*What to produce*:
Only one stretch of the data below is wanted: the lines starting at the one with "a tap on the" and ending at the one with "right. right. split;", both included, given again exactly.

(Records for the exercise Opens)

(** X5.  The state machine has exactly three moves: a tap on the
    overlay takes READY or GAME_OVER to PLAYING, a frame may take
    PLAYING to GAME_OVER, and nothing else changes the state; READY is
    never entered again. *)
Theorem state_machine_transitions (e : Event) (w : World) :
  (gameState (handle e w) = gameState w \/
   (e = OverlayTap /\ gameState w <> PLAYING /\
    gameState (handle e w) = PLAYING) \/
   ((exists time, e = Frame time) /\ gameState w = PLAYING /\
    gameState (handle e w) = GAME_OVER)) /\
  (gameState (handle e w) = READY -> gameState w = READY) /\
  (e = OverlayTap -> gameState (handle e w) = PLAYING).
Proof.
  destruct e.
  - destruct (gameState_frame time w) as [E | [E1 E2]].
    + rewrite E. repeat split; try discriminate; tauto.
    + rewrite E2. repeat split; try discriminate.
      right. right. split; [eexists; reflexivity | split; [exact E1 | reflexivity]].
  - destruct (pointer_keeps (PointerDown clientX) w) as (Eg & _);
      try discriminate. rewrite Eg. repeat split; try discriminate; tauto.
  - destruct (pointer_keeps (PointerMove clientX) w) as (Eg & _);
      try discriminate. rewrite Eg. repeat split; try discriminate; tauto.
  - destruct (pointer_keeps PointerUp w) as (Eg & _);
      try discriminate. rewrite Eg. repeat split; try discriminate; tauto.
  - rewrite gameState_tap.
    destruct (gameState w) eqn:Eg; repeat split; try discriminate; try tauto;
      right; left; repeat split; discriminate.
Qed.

(Records for the exercise Closes)
(Records for the exercise Opens)

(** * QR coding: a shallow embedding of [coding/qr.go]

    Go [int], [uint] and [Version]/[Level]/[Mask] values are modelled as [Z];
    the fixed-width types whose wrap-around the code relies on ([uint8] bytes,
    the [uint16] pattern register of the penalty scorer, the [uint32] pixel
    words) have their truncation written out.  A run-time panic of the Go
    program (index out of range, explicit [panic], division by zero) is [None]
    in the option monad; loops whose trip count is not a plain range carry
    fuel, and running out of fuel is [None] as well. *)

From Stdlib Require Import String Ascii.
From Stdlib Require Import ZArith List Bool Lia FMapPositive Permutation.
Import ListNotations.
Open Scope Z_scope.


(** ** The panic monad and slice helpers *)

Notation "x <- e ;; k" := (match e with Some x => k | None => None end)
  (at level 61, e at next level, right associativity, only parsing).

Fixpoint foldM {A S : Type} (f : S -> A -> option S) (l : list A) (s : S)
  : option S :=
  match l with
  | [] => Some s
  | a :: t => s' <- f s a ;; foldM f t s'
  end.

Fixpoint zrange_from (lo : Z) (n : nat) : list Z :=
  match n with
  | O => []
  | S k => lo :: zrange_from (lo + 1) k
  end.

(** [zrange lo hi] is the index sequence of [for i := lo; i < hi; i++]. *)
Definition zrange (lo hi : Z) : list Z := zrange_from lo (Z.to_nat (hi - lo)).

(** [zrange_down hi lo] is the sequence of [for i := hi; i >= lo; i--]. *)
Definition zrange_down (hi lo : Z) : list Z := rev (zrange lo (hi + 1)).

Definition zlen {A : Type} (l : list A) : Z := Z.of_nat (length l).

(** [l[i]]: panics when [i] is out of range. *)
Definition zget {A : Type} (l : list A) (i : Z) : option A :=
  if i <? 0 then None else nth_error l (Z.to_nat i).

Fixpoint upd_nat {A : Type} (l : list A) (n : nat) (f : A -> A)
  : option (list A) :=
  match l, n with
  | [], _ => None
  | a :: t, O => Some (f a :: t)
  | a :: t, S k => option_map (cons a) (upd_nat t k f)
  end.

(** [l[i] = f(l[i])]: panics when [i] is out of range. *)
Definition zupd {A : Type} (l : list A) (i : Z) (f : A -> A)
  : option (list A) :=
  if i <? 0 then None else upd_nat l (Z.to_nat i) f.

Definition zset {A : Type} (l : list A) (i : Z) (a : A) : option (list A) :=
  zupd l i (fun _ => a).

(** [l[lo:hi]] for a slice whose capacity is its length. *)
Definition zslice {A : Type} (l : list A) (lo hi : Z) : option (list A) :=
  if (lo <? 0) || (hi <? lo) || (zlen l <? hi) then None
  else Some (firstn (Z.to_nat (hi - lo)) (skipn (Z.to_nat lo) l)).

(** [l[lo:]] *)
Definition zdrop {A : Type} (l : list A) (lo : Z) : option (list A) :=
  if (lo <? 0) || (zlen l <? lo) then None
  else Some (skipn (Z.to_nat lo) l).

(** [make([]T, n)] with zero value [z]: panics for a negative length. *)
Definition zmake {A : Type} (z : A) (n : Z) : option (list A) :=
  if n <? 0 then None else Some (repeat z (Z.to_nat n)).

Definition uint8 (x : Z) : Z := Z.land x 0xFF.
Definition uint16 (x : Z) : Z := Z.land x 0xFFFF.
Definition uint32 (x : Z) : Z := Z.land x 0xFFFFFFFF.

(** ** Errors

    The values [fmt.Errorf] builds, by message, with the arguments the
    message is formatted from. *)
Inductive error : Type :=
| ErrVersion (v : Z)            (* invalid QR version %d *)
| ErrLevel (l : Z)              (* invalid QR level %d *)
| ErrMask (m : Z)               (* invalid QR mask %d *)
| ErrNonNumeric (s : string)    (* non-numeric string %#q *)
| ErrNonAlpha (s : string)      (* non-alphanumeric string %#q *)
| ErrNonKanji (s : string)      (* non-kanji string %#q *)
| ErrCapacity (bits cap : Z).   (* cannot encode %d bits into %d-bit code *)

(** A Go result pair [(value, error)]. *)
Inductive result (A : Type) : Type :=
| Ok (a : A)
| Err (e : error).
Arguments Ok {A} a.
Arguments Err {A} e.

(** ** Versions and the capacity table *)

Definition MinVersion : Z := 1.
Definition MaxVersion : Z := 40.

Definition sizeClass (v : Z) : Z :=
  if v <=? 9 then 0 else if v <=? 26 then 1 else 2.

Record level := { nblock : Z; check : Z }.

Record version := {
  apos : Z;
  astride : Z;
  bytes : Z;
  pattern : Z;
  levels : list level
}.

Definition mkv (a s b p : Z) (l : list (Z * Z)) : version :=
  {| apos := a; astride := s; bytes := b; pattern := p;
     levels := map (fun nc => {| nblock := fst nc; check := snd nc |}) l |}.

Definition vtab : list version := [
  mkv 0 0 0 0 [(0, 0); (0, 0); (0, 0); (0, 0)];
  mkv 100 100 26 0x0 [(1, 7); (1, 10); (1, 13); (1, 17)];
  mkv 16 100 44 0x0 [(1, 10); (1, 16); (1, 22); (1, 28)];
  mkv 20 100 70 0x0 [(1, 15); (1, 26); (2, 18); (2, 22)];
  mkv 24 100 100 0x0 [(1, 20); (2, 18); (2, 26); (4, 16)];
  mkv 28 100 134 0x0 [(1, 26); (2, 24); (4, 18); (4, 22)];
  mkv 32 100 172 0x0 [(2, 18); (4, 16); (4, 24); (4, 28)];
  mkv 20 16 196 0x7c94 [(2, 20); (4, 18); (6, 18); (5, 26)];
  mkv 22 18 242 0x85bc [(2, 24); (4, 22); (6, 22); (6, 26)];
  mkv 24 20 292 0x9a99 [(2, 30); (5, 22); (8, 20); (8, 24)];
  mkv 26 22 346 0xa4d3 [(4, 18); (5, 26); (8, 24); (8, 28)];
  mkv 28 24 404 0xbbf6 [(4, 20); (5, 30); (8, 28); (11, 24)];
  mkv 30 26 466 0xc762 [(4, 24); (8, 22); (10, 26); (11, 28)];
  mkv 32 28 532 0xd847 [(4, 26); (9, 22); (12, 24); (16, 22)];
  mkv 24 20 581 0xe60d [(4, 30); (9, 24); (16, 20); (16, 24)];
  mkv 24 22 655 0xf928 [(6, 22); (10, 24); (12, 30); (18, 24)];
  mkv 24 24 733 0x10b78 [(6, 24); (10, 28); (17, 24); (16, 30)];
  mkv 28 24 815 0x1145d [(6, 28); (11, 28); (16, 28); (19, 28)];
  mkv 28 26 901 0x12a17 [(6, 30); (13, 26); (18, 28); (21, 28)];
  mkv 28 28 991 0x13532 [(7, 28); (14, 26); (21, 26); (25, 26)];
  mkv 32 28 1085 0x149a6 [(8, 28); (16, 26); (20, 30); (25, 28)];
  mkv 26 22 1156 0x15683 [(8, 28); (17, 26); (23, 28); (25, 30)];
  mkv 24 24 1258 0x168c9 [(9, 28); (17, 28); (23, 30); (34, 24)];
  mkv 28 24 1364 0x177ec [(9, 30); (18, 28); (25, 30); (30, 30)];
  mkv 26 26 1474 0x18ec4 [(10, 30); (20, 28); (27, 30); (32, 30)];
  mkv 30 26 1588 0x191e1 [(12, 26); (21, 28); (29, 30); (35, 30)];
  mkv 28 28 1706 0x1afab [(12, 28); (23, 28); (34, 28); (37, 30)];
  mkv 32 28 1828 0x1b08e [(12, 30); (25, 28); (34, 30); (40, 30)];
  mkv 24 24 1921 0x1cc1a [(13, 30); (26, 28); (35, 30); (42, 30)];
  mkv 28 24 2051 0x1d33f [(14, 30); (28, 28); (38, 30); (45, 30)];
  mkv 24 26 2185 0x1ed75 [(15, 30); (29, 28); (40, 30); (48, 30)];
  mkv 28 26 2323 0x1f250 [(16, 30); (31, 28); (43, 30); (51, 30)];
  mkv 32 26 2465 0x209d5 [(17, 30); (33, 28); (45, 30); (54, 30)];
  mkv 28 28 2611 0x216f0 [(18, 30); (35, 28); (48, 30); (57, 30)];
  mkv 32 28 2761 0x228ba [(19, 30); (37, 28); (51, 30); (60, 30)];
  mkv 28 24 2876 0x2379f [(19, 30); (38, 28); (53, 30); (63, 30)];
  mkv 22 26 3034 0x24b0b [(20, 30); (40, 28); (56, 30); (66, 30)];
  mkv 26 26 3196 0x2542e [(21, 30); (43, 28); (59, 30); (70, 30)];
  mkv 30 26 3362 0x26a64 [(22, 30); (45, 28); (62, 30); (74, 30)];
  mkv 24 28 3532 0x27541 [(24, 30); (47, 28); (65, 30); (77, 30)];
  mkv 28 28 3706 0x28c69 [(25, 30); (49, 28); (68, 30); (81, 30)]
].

(Records for the exercise Closes)
(Records for the exercise Opens)

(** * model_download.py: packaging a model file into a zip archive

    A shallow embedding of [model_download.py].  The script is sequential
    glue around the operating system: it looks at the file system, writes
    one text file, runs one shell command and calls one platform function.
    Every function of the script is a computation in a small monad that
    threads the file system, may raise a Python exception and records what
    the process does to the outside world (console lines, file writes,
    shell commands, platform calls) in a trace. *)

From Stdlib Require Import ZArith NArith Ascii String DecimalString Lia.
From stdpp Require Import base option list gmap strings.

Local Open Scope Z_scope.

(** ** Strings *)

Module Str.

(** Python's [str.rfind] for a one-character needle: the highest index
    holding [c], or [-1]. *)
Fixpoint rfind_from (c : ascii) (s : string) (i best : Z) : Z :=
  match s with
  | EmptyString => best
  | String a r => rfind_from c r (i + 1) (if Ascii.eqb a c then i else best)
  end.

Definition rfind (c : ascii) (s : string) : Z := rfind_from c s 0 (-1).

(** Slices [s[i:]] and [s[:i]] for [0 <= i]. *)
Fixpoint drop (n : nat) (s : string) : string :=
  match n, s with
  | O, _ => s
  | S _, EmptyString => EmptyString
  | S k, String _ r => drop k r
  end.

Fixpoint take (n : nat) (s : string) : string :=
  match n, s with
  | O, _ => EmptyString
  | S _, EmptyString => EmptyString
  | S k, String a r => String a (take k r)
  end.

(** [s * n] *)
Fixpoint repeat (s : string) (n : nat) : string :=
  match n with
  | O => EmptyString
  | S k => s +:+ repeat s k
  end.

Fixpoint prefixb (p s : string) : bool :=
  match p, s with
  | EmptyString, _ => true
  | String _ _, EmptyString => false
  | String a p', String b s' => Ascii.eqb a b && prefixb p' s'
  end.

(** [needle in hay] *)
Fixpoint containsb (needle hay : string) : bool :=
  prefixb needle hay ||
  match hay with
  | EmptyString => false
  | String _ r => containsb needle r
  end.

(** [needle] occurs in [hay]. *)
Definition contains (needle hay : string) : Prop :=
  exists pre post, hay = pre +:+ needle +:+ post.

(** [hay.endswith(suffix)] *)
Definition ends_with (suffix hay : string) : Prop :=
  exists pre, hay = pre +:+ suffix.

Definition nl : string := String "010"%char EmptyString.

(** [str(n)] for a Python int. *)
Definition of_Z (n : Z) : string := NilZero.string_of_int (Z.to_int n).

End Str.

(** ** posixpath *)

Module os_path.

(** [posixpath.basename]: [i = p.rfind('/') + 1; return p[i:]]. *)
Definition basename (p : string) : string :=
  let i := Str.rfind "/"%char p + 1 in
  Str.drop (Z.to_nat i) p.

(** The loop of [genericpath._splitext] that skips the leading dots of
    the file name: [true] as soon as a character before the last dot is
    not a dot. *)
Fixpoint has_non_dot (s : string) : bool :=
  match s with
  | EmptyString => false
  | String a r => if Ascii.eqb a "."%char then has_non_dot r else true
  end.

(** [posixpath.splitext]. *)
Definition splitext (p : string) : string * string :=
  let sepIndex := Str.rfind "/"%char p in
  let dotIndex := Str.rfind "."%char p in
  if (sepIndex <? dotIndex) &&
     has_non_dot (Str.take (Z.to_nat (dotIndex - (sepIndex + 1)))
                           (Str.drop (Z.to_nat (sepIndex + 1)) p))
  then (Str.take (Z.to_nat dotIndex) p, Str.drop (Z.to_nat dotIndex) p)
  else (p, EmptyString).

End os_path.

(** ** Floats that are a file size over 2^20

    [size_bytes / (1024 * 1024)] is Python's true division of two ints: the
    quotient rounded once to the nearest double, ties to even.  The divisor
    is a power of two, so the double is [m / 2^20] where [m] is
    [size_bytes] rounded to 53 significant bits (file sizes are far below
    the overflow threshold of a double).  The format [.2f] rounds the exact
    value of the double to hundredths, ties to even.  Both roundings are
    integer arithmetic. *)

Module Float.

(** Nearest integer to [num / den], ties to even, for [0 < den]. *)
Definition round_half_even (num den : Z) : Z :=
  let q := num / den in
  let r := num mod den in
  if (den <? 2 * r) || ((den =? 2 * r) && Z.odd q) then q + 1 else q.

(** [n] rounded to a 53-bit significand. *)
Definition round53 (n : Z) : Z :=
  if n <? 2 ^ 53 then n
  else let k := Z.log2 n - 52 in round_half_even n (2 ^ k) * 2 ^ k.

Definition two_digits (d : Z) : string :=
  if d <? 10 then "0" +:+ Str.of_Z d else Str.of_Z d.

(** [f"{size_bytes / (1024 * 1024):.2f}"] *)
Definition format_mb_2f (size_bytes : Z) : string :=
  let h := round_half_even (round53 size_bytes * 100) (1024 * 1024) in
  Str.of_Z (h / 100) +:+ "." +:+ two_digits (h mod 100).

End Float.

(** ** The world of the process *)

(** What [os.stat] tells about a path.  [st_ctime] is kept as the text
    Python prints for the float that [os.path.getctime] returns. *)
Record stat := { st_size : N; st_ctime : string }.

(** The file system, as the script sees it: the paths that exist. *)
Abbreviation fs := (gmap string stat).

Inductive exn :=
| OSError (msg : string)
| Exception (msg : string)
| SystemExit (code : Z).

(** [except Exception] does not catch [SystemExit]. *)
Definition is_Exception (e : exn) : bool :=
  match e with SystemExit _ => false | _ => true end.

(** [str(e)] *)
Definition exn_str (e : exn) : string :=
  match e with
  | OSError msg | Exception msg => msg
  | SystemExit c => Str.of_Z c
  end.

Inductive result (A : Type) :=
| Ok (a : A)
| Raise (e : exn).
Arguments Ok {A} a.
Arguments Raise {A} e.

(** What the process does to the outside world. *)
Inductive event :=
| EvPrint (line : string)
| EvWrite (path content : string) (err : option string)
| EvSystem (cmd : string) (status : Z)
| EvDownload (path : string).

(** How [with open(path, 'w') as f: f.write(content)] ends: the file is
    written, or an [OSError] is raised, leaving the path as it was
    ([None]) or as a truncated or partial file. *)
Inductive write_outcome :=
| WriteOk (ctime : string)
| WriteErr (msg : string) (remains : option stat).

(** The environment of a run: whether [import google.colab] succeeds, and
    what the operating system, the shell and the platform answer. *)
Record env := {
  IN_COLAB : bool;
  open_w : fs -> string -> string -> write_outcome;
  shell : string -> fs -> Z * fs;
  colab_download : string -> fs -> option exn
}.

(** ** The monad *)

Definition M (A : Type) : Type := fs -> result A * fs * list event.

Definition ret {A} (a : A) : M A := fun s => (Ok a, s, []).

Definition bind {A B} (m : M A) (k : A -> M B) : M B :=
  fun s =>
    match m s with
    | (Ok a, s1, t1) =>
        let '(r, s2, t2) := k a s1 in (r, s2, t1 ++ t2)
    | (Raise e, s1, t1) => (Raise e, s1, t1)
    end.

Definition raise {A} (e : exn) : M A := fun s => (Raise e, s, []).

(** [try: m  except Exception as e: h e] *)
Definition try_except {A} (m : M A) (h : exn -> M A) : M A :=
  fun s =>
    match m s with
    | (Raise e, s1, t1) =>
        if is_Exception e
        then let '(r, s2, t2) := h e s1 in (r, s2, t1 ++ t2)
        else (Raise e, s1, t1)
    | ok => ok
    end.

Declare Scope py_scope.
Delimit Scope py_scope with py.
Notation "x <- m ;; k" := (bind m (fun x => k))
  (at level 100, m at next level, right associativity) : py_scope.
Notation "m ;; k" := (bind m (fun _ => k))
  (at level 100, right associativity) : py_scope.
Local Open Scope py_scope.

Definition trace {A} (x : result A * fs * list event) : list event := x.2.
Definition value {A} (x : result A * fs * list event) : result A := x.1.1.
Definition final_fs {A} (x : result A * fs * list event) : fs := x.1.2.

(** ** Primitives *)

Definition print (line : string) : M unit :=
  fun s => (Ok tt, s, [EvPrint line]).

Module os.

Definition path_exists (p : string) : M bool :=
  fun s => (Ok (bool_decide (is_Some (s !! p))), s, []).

(Records for the exercise Closes)

*Answer to this exercise*:
(** X5.  The state machine has exactly three moves: a tap on the
    overlay takes READY or GAME_OVER to PLAYING, a frame may take
    PLAYING to GAME_OVER, and nothing else changes the state; READY is
    never entered again. *)
Theorem state_machine_transitions (e : Event) (w : World) :
  (gameState (handle e w) = gameState w \/
   (e = OverlayTap /\ gameState w <> PLAYING /\
    gameState (handle e w) = PLAYING) \/
   ((exists time, e = Frame time) /\ gameState w = PLAYING /\
    gameState (handle e w) = GAME_OVER)) /\
  (gameState (handle e w) = READY -> gameState w = READY) /\
  (e = OverlayTap -> gameState (handle e w) = PLAYING).
Proof.
  destruct e.
  - destruct (gameState_frame time w) as [E | [E1 E2]].
    + rewrite E. repeat split; try discriminate; tauto.
    + rewrite E2. repeat split; try discriminate.
      right. right. split; [eexists; reflexivity | split; [exact E1 | reflexivity]].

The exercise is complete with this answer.